Fig. 6. Linc-ASEN binding to p21 mRNA through complementary base pairing is critical for p21 mRNA degradation.

a Schematic representation of the pcFluc-p21 3′UTR (Wt) or pcFluc-p21 3′UTR ΔLinc-ASEN BS (Mut) (upper). MCF7 cells were transfected with pcFluc-p21 3′UTR Wt or Mut in combination with pRL-CMV as a reference plasmid, and then RT-qPCR analysis was performed (lower). b Diagrams of pcFLuc-MS2BS-p21 3′UTR (Wt) or pcFLuc-MS2BS-p21 3′UTR ΔLinc-ASEN BS (Mut) (upper). Using the MS2 tethering system, IP was performed, and precipitates were analyzed by western blot and RT-qPCR (lower). c Schematic representations of the pCMV-Linc-ASEN (Wt) or pCMV-Linc-ASEN Δp21 RBS (Mut) (upper).
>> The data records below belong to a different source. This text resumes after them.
(** C6, as the specification has it: on the empty range [PrintRange] would write
    ["{ }"] and a newline and [PrintRangeToString] would write ["{}"].  The
    second half fails. *)
Lemma C6_empty_rendered_range_is_not_bare_braces :
  ~ (Enabled.PrintRange (begin_ (@nil Z)) (end_ (@nil Z)) "" = Done ("{ }" ++ LF)
     /\ Enabled.PrintRangeToString (begin_ (@nil Field)) (end_ (@nil Field)) ""
        = Done "{}").
Proof. intros [_ Heq]. discriminate Heq. Qed.

(** C6, amended.  On an empty range ([begin == end]) [PrintRange] adds
    ["{ }"] and a newline; [PrintRangeToString] and [PrintRange2String] add
    ["{ }"], the opening ["{ "] with its space followed by ["}"], and no
    newline. *)
Theorem C6_empty_range {A} `{Printable A} {T} `{HasToString T} `{Has2String T}
    (begin end' : iterator A) (rbegin rend : iterator T) (s : sink) :
  neq_it begin end' = false -> neq_it rbegin rend = false ->
  Enabled.PrintRange begin end' s = Done (s ++ "{ }" ++ LF)
  /\ Enabled.PrintRangeToString rbegin rend s = Done (s ++ "{ }")
  /\ Enabled.PrintRange2String rbegin rend s = Done (s ++ "{ }").
Proof.
  intros Hempty Hrempty.
  unfold Enabled.PrintRange, Enabled.PrintRangeToString, Enabled.PrintRange2String.
  rewrite PrintRange2String_loop_eq.
  rewrite PrintRange_loop_stop by assumption.
  rewrite !PrintRangeToString_loop_stop by assumption.
  unfold seq, endl, write, skip. repeat split; now rewrite !append_assoc.
Qed.

Lemma C6_empty_range_of_fields :
  neq_it (begin_ (@nil Z)) (end_ (@nil Z)) = false
  /\ neq_it (begin_ (@nil Field)) (end_ (@nil Field)) = false
  /\ Enabled.PrintRange (begin_ (@nil Z)) (end_ (@nil Z)) "" = Done ("{ }" ++ LF)
  /\ Enabled.PrintRangeToString (begin_ (@nil Field)) (end_ (@nil Field)) ""
     = Done "{ }".
Proof.
  split; [reflexivity | split; [reflexivity |]].
  pose proof (C6_empty_range (begin_ (@nil Z)) (end_ (@nil Z))
                (begin_ (@nil Field)) (end_ (@nil Field)) ""
                eq_refl eq_refl) as [HR [HT _]].
  split; [exact HR | exact HT].
Defined.

(** C4.  [PrintVectorMapping] on the vector 10, 20 without a name: the
    specification has the output start at the opening brace, the function starts it
    with the newline that ends the line of the name. *)
Theorem C4_PrintVectorMapping_10_20 :
  let specified :=
    "{" ++ LF ++ TAB ++ "0 -> 10" ++ LF ++ TAB ++ "1 -> 20" ++ LF ++ "}" ++ LF in
  Enabled.PrintVectorMapping [10; 20]%Z (default_to "" None) "" = Done (LF ++ specified)
  /\ exec (facility true) (C_PrintVectorMapping [10; 20]%Z None) "" = Done (LF ++ specified)
  /\ Done (LF ++ specified) <> Done specified.
Proof.
  cbv zeta. repeat split; try reflexivity. intros Heq. discriminate Heq.
Qed.
(* ===== verification/ServerState.v ===== *)
(** * State of [server/src/signal_server.h]

    The session record of [room.h] ([ClientSession]), the server object, the
    environment it runs in, and the monad of its operations.  A
    [ClientSession&] is the descriptor under which [m_clients] holds it, so
    two references to one session are the same descriptor. *)

From S2P Require Import Prelude Protocol ByteBuf Room SecureFrame.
Relative Linc-ASEN and p21 mRNA levels were analyzed by RT-qPCR (lower). d MCF7 cells were transfected with pCMV-Linc-ASEN-MS2BS (Wt) or pCMV-Linc-ASEN Δp21 RBS-MS2BS (Mut) reporter plasmids in combination with pMS2-HA. Cells were subjected to IP and western blot analyses. Precipitated RNA was subjected to RT-qPCR. In a–d, data are represented as means ± SD. *P < 0.05; **P < 0.01; ^#P > 0.05 (Student’s t-test).